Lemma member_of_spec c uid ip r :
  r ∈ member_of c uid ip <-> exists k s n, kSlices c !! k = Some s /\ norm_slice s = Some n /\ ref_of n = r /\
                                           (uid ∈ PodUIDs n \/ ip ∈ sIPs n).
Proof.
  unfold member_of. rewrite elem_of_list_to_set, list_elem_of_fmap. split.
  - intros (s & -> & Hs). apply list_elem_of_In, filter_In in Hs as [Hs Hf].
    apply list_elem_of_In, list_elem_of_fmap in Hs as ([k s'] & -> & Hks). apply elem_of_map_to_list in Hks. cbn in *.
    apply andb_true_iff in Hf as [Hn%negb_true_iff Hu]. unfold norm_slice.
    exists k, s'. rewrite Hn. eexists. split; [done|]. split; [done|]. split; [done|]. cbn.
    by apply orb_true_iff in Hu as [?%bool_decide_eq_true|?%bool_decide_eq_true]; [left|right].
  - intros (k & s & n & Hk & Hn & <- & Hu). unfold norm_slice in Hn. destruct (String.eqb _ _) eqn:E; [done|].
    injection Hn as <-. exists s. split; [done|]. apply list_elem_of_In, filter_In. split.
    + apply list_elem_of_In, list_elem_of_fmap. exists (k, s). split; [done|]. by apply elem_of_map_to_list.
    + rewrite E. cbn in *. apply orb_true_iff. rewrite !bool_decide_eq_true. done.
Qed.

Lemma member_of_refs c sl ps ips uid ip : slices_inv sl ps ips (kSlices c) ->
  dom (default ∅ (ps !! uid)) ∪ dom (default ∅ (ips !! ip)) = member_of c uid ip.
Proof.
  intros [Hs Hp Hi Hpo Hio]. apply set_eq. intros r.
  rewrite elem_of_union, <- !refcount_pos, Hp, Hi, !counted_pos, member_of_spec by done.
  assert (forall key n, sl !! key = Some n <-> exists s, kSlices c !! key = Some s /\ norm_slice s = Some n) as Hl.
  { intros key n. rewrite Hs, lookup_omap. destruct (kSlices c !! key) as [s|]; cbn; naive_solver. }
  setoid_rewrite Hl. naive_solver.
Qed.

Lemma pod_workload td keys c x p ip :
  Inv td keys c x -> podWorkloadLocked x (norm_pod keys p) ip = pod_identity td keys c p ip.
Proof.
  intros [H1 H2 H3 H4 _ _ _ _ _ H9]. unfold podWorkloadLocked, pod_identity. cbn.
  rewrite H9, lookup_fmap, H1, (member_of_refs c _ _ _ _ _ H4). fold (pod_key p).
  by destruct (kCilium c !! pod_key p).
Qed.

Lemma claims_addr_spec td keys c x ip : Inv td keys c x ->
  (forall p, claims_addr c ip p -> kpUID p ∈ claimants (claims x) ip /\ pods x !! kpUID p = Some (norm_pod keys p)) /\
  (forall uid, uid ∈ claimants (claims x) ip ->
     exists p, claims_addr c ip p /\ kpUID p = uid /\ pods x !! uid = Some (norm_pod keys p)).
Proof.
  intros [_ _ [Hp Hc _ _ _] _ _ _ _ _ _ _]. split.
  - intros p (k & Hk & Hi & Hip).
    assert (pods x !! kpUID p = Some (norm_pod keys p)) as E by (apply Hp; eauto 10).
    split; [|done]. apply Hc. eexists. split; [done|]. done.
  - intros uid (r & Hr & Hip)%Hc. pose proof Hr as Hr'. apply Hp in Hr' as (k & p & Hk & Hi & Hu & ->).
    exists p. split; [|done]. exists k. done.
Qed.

--

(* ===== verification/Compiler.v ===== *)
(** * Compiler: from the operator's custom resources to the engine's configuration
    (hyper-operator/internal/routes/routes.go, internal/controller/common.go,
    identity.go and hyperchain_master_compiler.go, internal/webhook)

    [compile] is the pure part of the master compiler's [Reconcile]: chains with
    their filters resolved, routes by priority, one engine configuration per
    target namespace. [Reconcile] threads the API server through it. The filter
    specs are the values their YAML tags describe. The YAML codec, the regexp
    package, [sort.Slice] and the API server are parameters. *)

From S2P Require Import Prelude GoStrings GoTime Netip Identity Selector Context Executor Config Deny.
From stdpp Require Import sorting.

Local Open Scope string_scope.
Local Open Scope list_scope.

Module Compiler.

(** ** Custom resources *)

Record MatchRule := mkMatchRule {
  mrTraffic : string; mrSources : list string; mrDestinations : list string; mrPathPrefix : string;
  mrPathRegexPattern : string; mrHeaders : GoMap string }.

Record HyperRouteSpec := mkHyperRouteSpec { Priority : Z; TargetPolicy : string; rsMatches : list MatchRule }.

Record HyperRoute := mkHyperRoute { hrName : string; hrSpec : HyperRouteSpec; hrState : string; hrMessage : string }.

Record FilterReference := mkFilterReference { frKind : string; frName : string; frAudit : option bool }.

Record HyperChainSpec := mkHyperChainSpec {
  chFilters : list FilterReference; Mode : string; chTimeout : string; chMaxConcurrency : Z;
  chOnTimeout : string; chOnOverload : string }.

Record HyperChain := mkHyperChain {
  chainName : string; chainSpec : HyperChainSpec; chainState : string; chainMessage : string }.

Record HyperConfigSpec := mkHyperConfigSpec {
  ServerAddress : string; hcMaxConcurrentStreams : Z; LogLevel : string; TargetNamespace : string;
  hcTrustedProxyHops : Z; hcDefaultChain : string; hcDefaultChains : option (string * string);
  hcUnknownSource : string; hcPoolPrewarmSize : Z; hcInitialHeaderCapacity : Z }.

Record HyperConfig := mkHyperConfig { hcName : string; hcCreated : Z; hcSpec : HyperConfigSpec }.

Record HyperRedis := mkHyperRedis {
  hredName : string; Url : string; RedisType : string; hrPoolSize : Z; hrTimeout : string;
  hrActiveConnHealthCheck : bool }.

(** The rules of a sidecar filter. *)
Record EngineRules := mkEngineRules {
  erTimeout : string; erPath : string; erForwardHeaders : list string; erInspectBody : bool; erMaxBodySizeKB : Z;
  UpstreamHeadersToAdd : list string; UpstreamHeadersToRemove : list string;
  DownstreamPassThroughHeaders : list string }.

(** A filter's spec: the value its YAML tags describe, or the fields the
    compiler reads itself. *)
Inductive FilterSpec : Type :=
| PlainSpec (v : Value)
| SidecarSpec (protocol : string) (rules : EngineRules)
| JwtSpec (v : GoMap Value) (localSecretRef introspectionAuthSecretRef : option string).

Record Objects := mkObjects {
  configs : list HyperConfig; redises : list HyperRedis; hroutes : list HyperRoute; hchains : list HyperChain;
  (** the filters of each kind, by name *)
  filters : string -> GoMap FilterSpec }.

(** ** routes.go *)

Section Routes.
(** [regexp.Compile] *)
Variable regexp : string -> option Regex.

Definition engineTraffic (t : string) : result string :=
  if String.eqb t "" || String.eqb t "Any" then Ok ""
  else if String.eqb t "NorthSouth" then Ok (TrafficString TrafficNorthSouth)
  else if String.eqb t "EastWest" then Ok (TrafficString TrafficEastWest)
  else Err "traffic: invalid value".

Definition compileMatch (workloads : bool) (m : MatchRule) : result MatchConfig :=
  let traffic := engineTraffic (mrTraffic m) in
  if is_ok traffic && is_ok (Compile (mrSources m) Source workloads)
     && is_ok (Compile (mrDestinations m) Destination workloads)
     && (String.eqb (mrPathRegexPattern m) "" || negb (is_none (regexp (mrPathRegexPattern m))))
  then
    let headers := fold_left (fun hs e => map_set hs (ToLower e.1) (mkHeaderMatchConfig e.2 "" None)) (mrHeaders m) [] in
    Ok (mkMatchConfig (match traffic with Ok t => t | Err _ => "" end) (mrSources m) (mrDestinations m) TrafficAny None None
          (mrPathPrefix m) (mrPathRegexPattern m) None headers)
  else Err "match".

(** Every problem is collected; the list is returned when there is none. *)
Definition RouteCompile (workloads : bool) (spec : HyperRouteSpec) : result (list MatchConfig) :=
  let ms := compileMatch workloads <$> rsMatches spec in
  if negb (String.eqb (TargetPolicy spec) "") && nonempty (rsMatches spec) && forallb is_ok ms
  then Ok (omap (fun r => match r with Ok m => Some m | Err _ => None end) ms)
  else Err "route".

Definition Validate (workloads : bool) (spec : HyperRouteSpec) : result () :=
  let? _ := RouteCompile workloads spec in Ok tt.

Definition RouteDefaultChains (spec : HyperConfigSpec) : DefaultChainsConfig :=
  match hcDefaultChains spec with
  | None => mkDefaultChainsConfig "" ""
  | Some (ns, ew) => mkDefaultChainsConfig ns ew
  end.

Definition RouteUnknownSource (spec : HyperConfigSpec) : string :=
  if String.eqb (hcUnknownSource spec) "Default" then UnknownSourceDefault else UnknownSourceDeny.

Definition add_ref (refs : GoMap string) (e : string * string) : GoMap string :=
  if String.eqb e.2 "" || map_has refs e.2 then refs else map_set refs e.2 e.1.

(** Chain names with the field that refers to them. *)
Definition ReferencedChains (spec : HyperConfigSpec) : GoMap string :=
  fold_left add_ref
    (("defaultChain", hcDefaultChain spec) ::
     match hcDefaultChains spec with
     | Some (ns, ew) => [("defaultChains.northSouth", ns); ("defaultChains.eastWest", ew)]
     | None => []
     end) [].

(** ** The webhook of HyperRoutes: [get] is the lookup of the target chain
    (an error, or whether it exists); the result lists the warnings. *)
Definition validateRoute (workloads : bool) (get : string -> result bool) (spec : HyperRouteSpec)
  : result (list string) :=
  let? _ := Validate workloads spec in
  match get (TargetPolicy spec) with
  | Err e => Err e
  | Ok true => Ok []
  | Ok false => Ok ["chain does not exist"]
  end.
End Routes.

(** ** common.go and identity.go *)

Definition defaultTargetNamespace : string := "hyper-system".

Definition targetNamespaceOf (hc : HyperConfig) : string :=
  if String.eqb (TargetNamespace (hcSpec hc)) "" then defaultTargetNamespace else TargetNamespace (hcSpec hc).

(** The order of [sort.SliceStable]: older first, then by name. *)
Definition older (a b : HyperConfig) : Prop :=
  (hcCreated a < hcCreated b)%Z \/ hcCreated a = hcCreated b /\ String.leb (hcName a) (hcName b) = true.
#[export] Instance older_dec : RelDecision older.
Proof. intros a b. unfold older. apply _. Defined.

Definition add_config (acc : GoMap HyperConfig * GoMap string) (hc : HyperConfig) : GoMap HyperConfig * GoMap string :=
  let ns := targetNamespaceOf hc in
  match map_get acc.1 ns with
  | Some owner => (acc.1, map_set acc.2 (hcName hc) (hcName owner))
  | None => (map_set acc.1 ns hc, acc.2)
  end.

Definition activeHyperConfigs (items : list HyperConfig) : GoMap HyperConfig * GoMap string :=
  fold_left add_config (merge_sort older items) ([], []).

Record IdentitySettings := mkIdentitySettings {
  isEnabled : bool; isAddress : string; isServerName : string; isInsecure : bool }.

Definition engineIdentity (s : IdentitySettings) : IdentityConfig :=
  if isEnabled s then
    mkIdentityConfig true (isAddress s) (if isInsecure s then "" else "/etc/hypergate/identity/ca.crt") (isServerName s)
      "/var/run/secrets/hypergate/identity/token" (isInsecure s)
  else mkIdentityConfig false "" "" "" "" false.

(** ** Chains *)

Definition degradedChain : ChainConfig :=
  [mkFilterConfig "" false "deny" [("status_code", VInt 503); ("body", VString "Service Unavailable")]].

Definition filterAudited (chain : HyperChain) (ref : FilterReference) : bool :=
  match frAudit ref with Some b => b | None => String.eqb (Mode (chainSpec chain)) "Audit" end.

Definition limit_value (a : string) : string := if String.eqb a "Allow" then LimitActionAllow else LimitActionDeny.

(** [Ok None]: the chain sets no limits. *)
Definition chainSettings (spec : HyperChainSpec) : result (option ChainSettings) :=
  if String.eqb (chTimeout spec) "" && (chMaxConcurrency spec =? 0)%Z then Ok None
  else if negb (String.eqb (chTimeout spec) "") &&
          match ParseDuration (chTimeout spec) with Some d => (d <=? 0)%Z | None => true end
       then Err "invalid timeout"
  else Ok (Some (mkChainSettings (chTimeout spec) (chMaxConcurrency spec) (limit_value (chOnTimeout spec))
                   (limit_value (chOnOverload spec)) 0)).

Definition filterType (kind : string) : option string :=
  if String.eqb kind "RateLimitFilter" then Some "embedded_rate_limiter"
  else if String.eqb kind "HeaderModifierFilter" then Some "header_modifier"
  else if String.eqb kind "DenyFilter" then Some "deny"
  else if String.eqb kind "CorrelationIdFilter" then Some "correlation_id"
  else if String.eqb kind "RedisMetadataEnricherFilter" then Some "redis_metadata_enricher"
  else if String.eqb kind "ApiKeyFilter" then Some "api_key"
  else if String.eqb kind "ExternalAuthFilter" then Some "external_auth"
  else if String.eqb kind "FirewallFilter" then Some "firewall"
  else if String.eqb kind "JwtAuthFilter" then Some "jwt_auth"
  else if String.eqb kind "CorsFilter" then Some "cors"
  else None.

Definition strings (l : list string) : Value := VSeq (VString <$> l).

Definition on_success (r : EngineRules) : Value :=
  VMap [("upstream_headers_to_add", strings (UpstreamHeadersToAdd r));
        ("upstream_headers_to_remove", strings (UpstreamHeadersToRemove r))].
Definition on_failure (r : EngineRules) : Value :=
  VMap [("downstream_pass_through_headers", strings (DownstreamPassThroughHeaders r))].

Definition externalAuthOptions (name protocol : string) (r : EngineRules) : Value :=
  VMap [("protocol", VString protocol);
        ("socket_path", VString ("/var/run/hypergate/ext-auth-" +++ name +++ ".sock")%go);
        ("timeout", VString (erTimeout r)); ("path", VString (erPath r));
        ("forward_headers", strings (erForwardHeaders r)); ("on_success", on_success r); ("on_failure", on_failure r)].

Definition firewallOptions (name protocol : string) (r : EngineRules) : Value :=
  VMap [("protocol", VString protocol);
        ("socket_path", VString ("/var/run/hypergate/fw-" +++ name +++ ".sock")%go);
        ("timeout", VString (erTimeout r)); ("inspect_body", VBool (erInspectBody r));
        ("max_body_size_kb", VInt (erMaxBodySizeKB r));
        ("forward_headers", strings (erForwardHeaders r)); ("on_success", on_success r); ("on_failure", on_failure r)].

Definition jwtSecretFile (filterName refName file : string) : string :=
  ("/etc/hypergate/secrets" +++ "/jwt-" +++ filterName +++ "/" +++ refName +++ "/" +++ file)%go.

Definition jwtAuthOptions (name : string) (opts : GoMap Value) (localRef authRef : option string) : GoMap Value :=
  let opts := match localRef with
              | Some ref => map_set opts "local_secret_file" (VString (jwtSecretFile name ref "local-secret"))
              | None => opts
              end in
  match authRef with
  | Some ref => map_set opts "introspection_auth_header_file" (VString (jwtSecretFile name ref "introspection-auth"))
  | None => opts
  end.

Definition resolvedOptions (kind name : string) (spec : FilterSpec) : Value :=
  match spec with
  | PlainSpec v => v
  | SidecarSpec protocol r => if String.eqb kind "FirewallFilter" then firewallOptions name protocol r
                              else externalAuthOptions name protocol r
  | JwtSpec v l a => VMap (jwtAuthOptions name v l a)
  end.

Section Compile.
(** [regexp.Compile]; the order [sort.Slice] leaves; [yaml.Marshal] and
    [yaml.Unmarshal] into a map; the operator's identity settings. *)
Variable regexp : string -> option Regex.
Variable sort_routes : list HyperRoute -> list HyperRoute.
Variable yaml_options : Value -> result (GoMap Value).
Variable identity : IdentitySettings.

• **Assignment**
One number and nothing else is the answer: how many lines of the material include "split".

• **Result for this task**
7